Aircraft laser sensing of sound velocity in water: Brillouin scattering

Abstract

A new real-time data source for sound speed in the upper 100 m has recently been proposed for exploratory development at the Naval Oceanographic and Atmospheric Research Laboratory. This data source would be generated via a ship- or aircraft-mounted, optical pulsed laser using the technique of spontaneous Brillouin scattering. This system should be capable (from a single 10 ns 500 mJ pulse) of yielding range resolved (≈ 1 m resolution) sound speed profiles in water to depths of 75–100 m to an accuracy of 1 m/s.

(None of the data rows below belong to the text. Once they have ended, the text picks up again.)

(** C1 (as stated) fails: worker [w1] is ready, an invocation registers
    [r1] with promise 0 and an armed timer, and the transport publish
    throws. The gateway answers 502 after removing the entry and clearing
    the timer: promise 0 has received no call, nothing is left that could
    make one, and it stays so whatever happens next. Neither settlement
    path fires for [r1]. *)
Lemma publish_failure_settles_neither :
  let boot := initial plain_process ∅ false in
  let ready := run plain_process boot [EvInit (init_request "w1")] in
  let registered := (awaitResponse "r1" default_timeoutMs ready).1 in
  let st := step plain_process ready (EvInvoke (invoke_request "w1" "/hello") "r1" false) in
  isReady (readyStore ready) "w1" = Some true
  ∧ pending registered !! "r1" = Some {| resolve := 0; reject := 0; timer := 0 |}
  ∧ (timer_reject <$> timers registered !! 0%nat) = Some 0%nat
  ∧ (status <$> match (handleInvoke ready (invoke_request "w1" "/hello") "r1" false).2 with
                | Replied r => Some r
                | _ => None
                end) = Some 502
  ∧ pending st = ∅ ∧ timers st = ∅
  ∧ (∀ evs, promises (run plain_process st evs) !! 0%nat = Some []).
Proof.
  cbv zeta.
  assert (Inv (step plain_process
                 (run plain_process (initial plain_process ∅ false)
                    [EvInit (init_request "w1")])
                 (EvInvoke (invoke_request "w1" "/hello") "r1" false))) as HI.
  { apply Inv_step, Inv_run, Inv_initial. }
  split; [by vm_compute|]. split; [by vm_compute|]. split; [by vm_compute|].
  split; [by vm_compute|].
  assert (pending (step plain_process
                 (run plain_process (initial plain_process ∅ false)
                    [EvInit (init_request "w1")])
                 (EvInvoke (invoke_request "w1" "/hello") "r1" false)) = ∅) as Hp
    by (by vm_compute).
  assert (timers (step plain_process
                 (run plain_process (initial plain_process ∅ false)
                    [EvInit (init_request "w1")])
                 (EvInvoke (invoke_request "w1" "/hello") "r1" false)) = ∅) as Ht
    by (by vm_compute).
  split; [done|]. split; [done|].
  intros evs. eapply orphan_run; [exact HI|].
  split; [by vm_compute|]. rewrite Hp, Ht.
  split; intros *; rewrite lookup_empty; congruence.
Qed.

Lemma not_ready_never_publishes_witness :
  let st := initial plain_process ∅ false in
  handleInvoke st (invoke_request "w2" "/hello") "r1" true
  = (st, Replied (json (error_body "Client not ready") 409))
  ∧ published st = [].
Proof.
  cbv zeta.
  pose proof (not_ready_never_publishes (initial plain_process ∅ false)
                (invoke_request "w2" "/hello") "r1" true "w2" "/hello"
                eq_refl eq_refl) as H.
  destruct (handleInvoke (initial plain_process ∅ false)
              (invoke_request "w2" "/hello") "r1" true) as [st' result].
  destruct H as (-> & _ & _ & _ & ->). split; reflexivity.
Defined.

Lemma publish_failure_removes_entry_witness :
  let ready := run plain_process (initial plain_process ∅ false)
                 [EvInit (init_request "w1")] in
  let st' := (handleInvoke ready (invoke_request "w1" "/hello") "r1" false).1 in
  pending st' = pending ready ∧ timers st' = timers ready.
Proof.
  cbv zeta.
  pose proof (publish_failure_removes_entry plain_process ∅ false
                [EvInit (init_request "w1")] (invoke_request "w1" "/hello") "r1"
                "w1" "/hello" eq_refl) as H.
  cbv zeta in H. specialize (H ltac:(by vm_compute)).
  destruct (handleInvoke _ (invoke_request "w1" "/hello") "r1" false) as [st' result].
  destruct H as (_ & _ & _ & _ & _ & Hfresh & Ht & _).
  split; [apply Hfresh; by vm_compute | exact Ht].
Defined.

Lemma events_always_acknowledged_witness :
  let req := post "/events" [] ∅ "{not json" None in
  handleEvents plain_process (initial plain_process ∅ false) req
  = (initial plain_process ∅ false,
     {| status := 200; content_type := None; body := None |}).
Proof.
  cbv zeta.
  destruct (events_always_acknowledged plain_process (initial plain_process ∅ false)
              (post "/events" [] ∅ "{not json" None)) as (Hack & Hbad & _).
  specialize (Hbad ltac:(by vm_compute)).
  destruct (handleEvents plain_process (initial plain_process ∅ false)
              (post "/events" [] ∅ "{not json" None)) as [st' r].
  cbn in Hack, Hbad. by rewrite Hack, Hbad.
Defined.

Lemma unknown_correlation_is_dropped_witness :
  let late := JObj [("type", JStr "response"); ("requestId", JStr "gone");
                    ("status", JNum (int 200))] in
  handleEvents plain_process waiting_state (response_request plain_process late)
  = (waiting_state, {| status := 200; content_type := None; body := None |}).
Proof.
  cbv zeta.
  refine (proj1 (unknown_correlation_is_dropped plain_process waiting_state
                   _ "gone" (Some _) _ _)).
  - repeat split; by vm_compute.
  - by vm_compute.
Defined.

End GatewayExamples.
(** ** Timeout, malformed responses, access checks *)

Section Policies.
Import Json Js ProxyServer.
Context {rt : Runtime}.

Lemma awaitResponse_delay requestId timeoutMs st :
  entry_delay (awaitResponse requestId timeoutMs st).1 requestId = Some timeoutMs.
Proof.
  unfold entry_delay. cbn. rewrite lookup_insert_eq. cbn.
  by rewrite lookup_insert_eq.
Qed.

(** C9 (as amended): every entry that [handleInvoke] registers is guarded by
    a timer of 30000 ms, the default of [awaitResponse], which lies in the
    10 to 30 second range; [awaitResponse] takes the duration as an argument
    and arms the timer with whatever it is given, but [handleInvoke] passes
    none and reads no configuration, so the value is the same in every
    deployment. *)
Theorem invoke_timeout_is_default (proc : Process) (db : gmap string string)
    (connected : bool) (evs : list Event) (req : Request) (uuid : string)
    (publish_ok : bool) (p : nat) :
  let st := run proc (initial proc db connected) evs in
  (handleInvoke st req uuid publish_ok).2 = Awaiting uuid p →
  entry_delay (handleInvoke st req uuid publish_ok).1 uuid = Some 30000
  ∧ 10000 ≤ default_timeoutMs ≤ 30000
  ∧ (∀ timeoutMs st0, entry_delay (awaitResponse uuid timeoutMs st0).1 uuid = Some timeoutMs).
Proof.
  intros st Hres. split; [|split; [by vm_compute | intros; apply awaitResponse_delay]].
  unfold handleInvoke in *.
  destruct (readInvokeParams req) as [[clientId|] [path|]]; try discriminate Hres.
  destruct (isReady (readyStore st) clientId) as [[]|]; try discriminate Hres.
  pose proof (awaitResponse_delay uuid default_timeoutMs st) as Hd.
  destruct (awaitResponse uuid default_timeoutMs st) as [st1 q].
  destruct publish_ok; [exact Hd | discriminate Hres].
Qed.

(** C10: when a response event matches an entry and its [status] is missing
    or not a number, the entry's promise is fulfilled with status 200, and
    with body [null] when [body] is absent; the entry leaves the table and
    the waiting [handleInvoke] answers 200. *)
Theorem malformed_status_resolves_200 (proc : Process) (db : gmap string string)
    (connected : bool) (evs : list Event) (req : Request) (requestId : string)
    (data : value) (e : Pending) :
  let st := run proc (initial proc db connected) evs in
  response_event proc req requestId data →
  pending st !! requestId = Some e →
  (∀ n, get "status" data ≠ Some (JNum n)) →
  let st' := (handleEvents proc st req).1 in
  settled_as st' (resolve e) = Some (Resolved (int 200) (response_body data))
  ∧ (get "body" data = None → settled_as st' (resolve e) = Some (Resolved (int 200) JNull))
  ∧ pending st' !! requestId = None
  ∧ status (handleInvoke_resume (Resolved (int 200) (response_body data))) = 200.
Proof.
  intros st Hev He Hstatus st'.
  assert (Inv st) as HI by apply Inv_run, Inv_initial.
  destruct (resolve_path proc st req requestId data e HI Hev He)
    as (Hp & _ & Hs & _ & _).
  fold st' in Hp, Hs.
  assert (response_status data = int 200) as H200.
  { unfold response_status. destruct (get "status" data) as [[]|] eqn:E; try done.
    by destruct (Hstatus n). }
  rewrite H200 in Hs.
  assert (settled_as st' (resolve e) = Some (Resolved (int 200) (response_body data))) as Hset.
  { unfold settled_as. by rewrite Hs. }
  split; [exact Hset|]. split; [|split].
  - intros Hbody. rewrite Hset. unfold response_body. by rewrite Hbody.
  - rewrite Hp. apply lookup_delete_eq.
  - reflexivity.
Qed.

At aircraft speeds of 300 miles/h (134 m/s) and a laser pulse repetition rate of 10 pps, vertical profiles of sound speed would be obtained spatially every 13 m. These 100 m profiles would provide the capability of rapidly monitoring the upper-ocean vertical structure for much of the world's oceans and for most seasons. They would provide new perspectives on upper-ocean mixing and the oceanic internal wave field. These profiles would also provide an extensive, new, subsurface-data source to existing real-time, operational ocean nowcast/forecast systems. The present systems are dependent on sparse bathythermograph data and information inferred from sea-surface data. Extension of the 100 m profiles to depth using existing and proposed techniques would further increase the value of the laser-derived information.